Note that these RE's are the last attempt to filter out a housing type
when other, more deterministic, approaches have already failed. So I am
shooting for fuzzy.
> %SysFunc( PRXMatch( /...../ , <VarName> ) )
>
> Only works in 9.2 and higher, in prior version the PrxMatch function
> when used in teh macro facility assumed the pattern was already
> precompiled via a PRXparse function call.
I couldnt get it to work, and decided to go with a simpler approach.
>
/(RE*MO*DE*L)|(A*LTE*RA*T[IO]*N*)|(ADDI*T[IO]*)|(REHAB)|(REROOF)|(REMOV
> E)/
>
> Id loose the * and repace it with a +, Im pretty sure the 'E' and 'O'
No, the * is what I want, because often when people abbreviate they
leave out the vowels. RMDL => Remodel. REEMODEL => Remodel. But
RAMODIL probably not Remodel.
> in RE*MO*DE*L for example aren't optional.
> Rather the poster is wanting atleast one or more occurances of these.
> If it is optional then I would use the ?.
> The * says 0 or more, which more often than not is not exactly what
the
> coder wants. In short the * is one
> of the most over used and misunderstood Quantifiers.
Misunderstood by some people, but not by me. ;)
> Depending on how many alternatives are to searched for, I would be
> tempted to loose the capturing parens or use
> non-capturing parens, and if there is to be a preference which one is
> to be matched first I would look at the order
> the alternatives are specified in the pattern.

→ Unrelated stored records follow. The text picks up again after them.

Lemma cksum_aligned_spec buf d len sum :
  acc buf d sum -> Z.even (buf + d) = true -> 0 <= len -> d + len < 2147483648 ->
  exists v, cksum_aligned mem (buf + d) len sum = Done v /\ reduced v (asum buf (d + len)).
Proof.
  intros Ha He Hl Hd. unfold cksum_aligned.
  destruct (loop32_spec (S (Z.to_nat len)) buf d len sum) as (d1 & l1 & s1 & -> & A1 & B1 & C1 & M1 & R1); [done..|lia|]. cbn [mbind outcome_bind].
  assert (exists d2 l2 s2, (if l1 >=? 0 then
      (buf + d1 + 32, l1, u64 (s1 + (lw mem (buf + d1) 0 + lw mem (buf + d1) 1 + lw mem (buf + d1) 2 + lw mem (buf + d1) 3 +
         lw mem (buf + d1) 4 + lw mem (buf + d1) 5 + lw mem (buf + d1) 6 + lw mem (buf + d1) 7)))
      else (buf + d1, l1 + 32, s1)) = (buf + d2, l2, s2) /\ acc buf d2 s2 /\ Z.even (buf + d2) = true /\ d2 + l2 = d + len /\ 0 <= l2 <= len)
    as (d2 & l2 & s2 & -> & A2 & B2 & C2 & R2).
  { destruct A1 as (A0 & A1). destruct Ha as (Ha & _). destruct (Z.geb_spec l1 0).
    - destruct (acc_8words buf d1 s1) as [F1 F2]; [by split|done|]. exists (d1 + 32), l1. eexists. rewrite (acc_u64 buf (d1 + 32)) by (done || lia).
      rewrite <- Z.add_assoc. split_and!; try done; lia.
    - exists d1, (l1 + 32), s1. split_and!; try done; lia. }
  destruct (loop16_spec (S (Z.to_nat len)) buf d2 l2 s2) as (d3 & l3 & s3 & -> & A3 & B3 & C3 & M3 & R3); [done..|lia|lia|lia|]. cbn [mbind outcome_bind].
  destruct (loop4_spec (S (Z.to_nat len)) buf d3 (l3 + 16) s3) as (d4 & l4 & s4 & -> & A4 & B4 & C4 & R4); [done..|lia|lia|lia|]. cbn [mbind outcome_bind].
  destruct (Z.gtb_spec (l4 + 4) 0) as [Hp|Hp].
  - destruct (acc_masked buf d4 s4 (l4 + 4)) as (m & -> & A5); [done|done|lia|]. cbn [mbind outcome_bind]. eexists. split; [done|].
    rewrite (acc_u64 _ _ _ A5) by lia. replace (d + len) with (d4 + (l4 + 4)) by lia. apply acc_reduced; [done|lia].
  - eexists. split; [done|]. replace (d + len) with d4 by lia. apply acc_reduced; [done|lia].
Qed.

Lemma aligned_even buf : Z.land 3 buf = buf mod 4 /\ Z.even (buf - buf mod 4) = true.
Proof.
  split; [rewrite Z.land_comm; exact (land_pred_pow2 buf 2 ltac:(lia))|].
  rewrite (Z.div_mod buf 4) at 1 by lia. replace (_ - _) with (2 * (2 * (buf / 4))) by lia. apply Z.even_mul.
Qed.

Lemma in_cksumdata_spec buf len : 0 <= len < 2147483648 ->
  exists v, in_cksumdata mem buf len = Done v /\ reduced v (asum buf len).
Proof.
  intros Hl. destruct (aligned_even buf) as [Ho He]. unfold in_cksumdata. rewrite Ho.
  pose proof (Z.mod_pos_bound buf 4 ltac:(lia)) as Hm. destruct (Z.eqb_spec (buf mod 4) 0) as [E|E]; cbn [negb andb].
  - rewrite E, Z.sub_0_r in He. destruct (Z.eqb_spec len 20) as [->|_].
    + destruct (acc_4words buf 0 0 (acc_0 buf)) as [A1 B1]; [by rewrite Z.add_0_r|].
      destruct (acc_word _ _ _ A1 B1) as [A2 _]. eexists. split; [done|].
      rewrite !Z.add_0_r, !Z.add_0_l in A2. rewrite (lw_shift buf 4). change (4 * 4) with 16. change (16 + 4) with 20 in A2.
      rewrite (acc_u64 _ _ _ A2) by lia. by apply acc_reduced.
    + destruct (cksum_aligned_spec buf 0 len 0 (acc_0 buf)) as (v & Hv & Hr); [by rewrite Z.add_0_r|lia|lia|].
      rewrite Z.add_0_r, Z.add_0_l in *. by exists v.
  - clear Ho. set (o := buf mod 4) in *. set (k := if len >=? 3 then 3 else len).
    assert (Hk : 0 <= k <= 3) by (subst k; destruct (Z.geb_spec len 3); lia).
    rewrite (in_mask_val o k) by lia. cbn [mbind outcome_bind].
    assert (Hmk : Z.min k (4 - o) = Z.min len (4 - o)) by (subst k; destruct (Z.geb_spec len 3); lia). rewrite Hmk.
    destruct (masked_canon (buf - o) o (Z.min len (4 - o)) He ltac:(lia) ltac:(lia)) as (Ec & Hr & Hz).
    replace (buf - o + o) with buf in Ec by lia. set (v := Z.land _ _) in *.
    assert (A : acc buf (Z.min len (4 - o)) v).
    { split; [lia|]. split; [|done]. destruct (Z.eq_dec (Z.min len (4 - o)) 0) as [E0|]; [rewrite Hz by done; lia|lia]. }
    destruct (Z.leb_spec (len - (4 - o)) 0).
    + eexists. split; [done|]. rewrite Z.min_l in A by lia. apply acc_reduced; [done|lia].
    + rewrite Z.min_r in A by lia. destruct (cksum_aligned_spec buf (4 - o) (len - (4 - o)) v A) as (r & Hv & Hr'); [|lia|lia|].
      { replace (buf + (4 - o)) with (buf - o + 4) by lia. by rewrite Z.even_add, He. }
      exists r. replace (buf - o + 4) with (buf + (4 - o)) by lia. split; [done|]. by replace len with (4 - o + (len - (4 - o))) by lia.
Qed.

(** * Chains *)

(** The bytes of a chain. *)
Definition cdata (m : list (Z * Z)) : list Z := concat ((fun x => data (fst x) (snd x)) <$> m).

Definition chain_ok (m : list (Z * Z)) : Prop := Forall (fun x => 0 <= snd x) m.

Lemma cdata_ok m : bytes_ok (cdata m).
Proof. induction m as [|x m IH]; [constructor|]. apply Forall_app. split; [apply data_ok|done]. Qed.

(** The state of the walk after the bytes [done]. *)
Record walked (bs : list Z) (st : Z * Z * Z) : Prop := {
  w_bytes : bytes_ok bs;
  w_clen : snd (fst st) = Z.of_nat (length bs);
  w_len : 0 <= fst (fst st) /\ snd (fst st) + fst (fst st) < 2147483648;
  w_sum : 0 <= snd st <= 67107840 * snd (fst st);
  w_canon : canon (snd st) = canon (psum false bs)
}.

Lemma canon_mul c x : 0 <= c -> 0 <= x -> canon (c * x) = canon (c * canon x).
Proof.
  intros Hc Hx. unfold canon at 3. destruct (Z.eqb_spec x 0) as [->|]; [done|].
  pose proof (Z.div_mod (x - 1) 65535 ltac:(lia)). pose proof (Z.mod_pos_bound (x - 1) 65535 ltac:(lia)).
  assert (0 <= (x - 1) / 65535) by (apply Z.div_pos; lia). set (q := (x - 1) / 65535) in *. set (r := (x - 1) mod 65535) in *.
  apply (canon_mod _ _ (c * q)); [|nia|nia|nia]. replace x with (65535 * q + (r + 1)) by lia. lia.
Qed.

Lemma parity_flag a b : flag (Z.lxor a b) 1 = xorb (Z.odd a) (Z.odd b).
Proof. change 1 with (Z.shiftl 1 0). rewrite flag_bit, Z.lxor_spec, !Z.bit0_odd by lia. done. Qed.

Lemma cksum_part_spec bs len clen sum addr mlen :
  walked bs (len, clen, sum) -> 0 <= mlen ->
  exists st, cksum_part mem addr mlen (len, clen, sum) = Done st /\
    fst (fst st) = len - Z.min len mlen /\ walked (bs ++ data addr (Z.min len mlen)) st.
Proof.
  intros [H1 H2 H3 H4 H5] Hm. cbn in *. unfold cksum_part.
  replace (if len <? mlen then len else mlen) with (Z.min len mlen) by (destruct (Z.ltb_spec len mlen); lia).
  set (k := Z.min len mlen). assert (Hk : 0 <= k <= len) by lia.
  destruct (in_cksumdata_spec addr k) as (d & -> & Hd & Ec); [lia|]. cbn [mbind outcome_bind].
  assert (Hd0 : k = 0 -> d = 0).
  { intros ->. change (asum addr 0) with 0 in Ec. unfold canon in Ec. destruct (Z.eqb_spec d 0); [done|]. cbn in Ec. Z.to_euclidean_division_equations; lia. }
  set (e := if flag (Z.lxor clen addr) 1 then 256 * d else d).
  assert (He : 0 <= e <= 67107840 * k) by (subst e; destruct (flag _ _), (Z.eq_dec k 0) as [E|]; try rewrite (Hd0 E); lia).
  replace (if flag (Z.lxor clen addr) 1 then u64 (sum + u64 (Z.shiftl d 8)) else u64 (sum + d)) with (sum + e).
  2: { subst e. rewrite (Z.shiftl_mul_pow2 d 8), (Z.mul_comm d) by lia. change (2 ^ 8) with 256.
       assert (Hw : forall x, 0 <= x <= 67107840 * (clen + k) -> u64 x = x) by (intros x Hx; apply wrapu_small; change (2 ^ 64) with 18446744073709551616; lia).
       destruct (flag _ _); rewrite ?(Hw (256 * d)), Hw by lia; done. }
  eexists. split; [done|]. split; [done|]. constructor; cbn.
  - apply Forall_app. split; [done|apply data_ok].
  - rewrite length_app, cks_data_length. lia.
  - lia.
  - lia.
  - rewrite psum_app, <- H2. apply canon_cong; [lia|lia|by apply psum_nonneg|apply psum_nonneg, data_ok|done|]. cbn [xorb].
    subst e. rewrite parity_flag. pose proof (asum_nonneg addr k). unfold asum in *.
    destruct (Z.odd clen), (Z.odd addr); cbn [xorb]; try done; rewrite canon_mul, Ec, <- canon_mul by lia.
    all: [> exact (psum_swap false _ (data_ok _ _))|exact (psum_swap true _ (data_ok _ _))].
Qed.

Why lose the parens? I thought you needed them with alteration "|". If
not, yes they should go, as I am not substituing them in. putting most
frequent first is a good idea.
> If distinct words are to be matched and not parts of a word I would
add
> the \b word boundary metasequences.
Yeah, I know how that works too. I compress, delete punctuation, and
thus \b doesn't apply.
> As it is now it could match REMODEL, NONREMODEL, REMODELED.... you
get
> the idea.
Thats what we want. I am glad you confirm. ;) NONREMODELBUTREALLYSFR
would fall through the cracks, but it is unlikely.
> If there is only one word and not a bunch of words in the Target
String
> I would add the ^ and $ line anchors to allow
> the Reg Ex engine optmizer to take over.
Again, I am looking for the words anywhere in the string, so I don't use
anchors (except once).
> I definitly add the /o pattern modifier to the RegEx pattern.
I will look into that
> Finally, it may be faster to break the alternatives down into a series
> of PrxMatch function calls rather than one big
> honker pattern and function call. This however, takes knowing ones
> data, what is to and not to be matched.
Actually, I know my data fairly well, ... thanks. I keep the REs as big
honkers because lots of different input (SFR, SINGLEFAM, SINGFAM, etc =>
SFR) all yield the same result, and I like the way it is organized this
way. Like you say, the most common in the bunch near the front would be
best.
|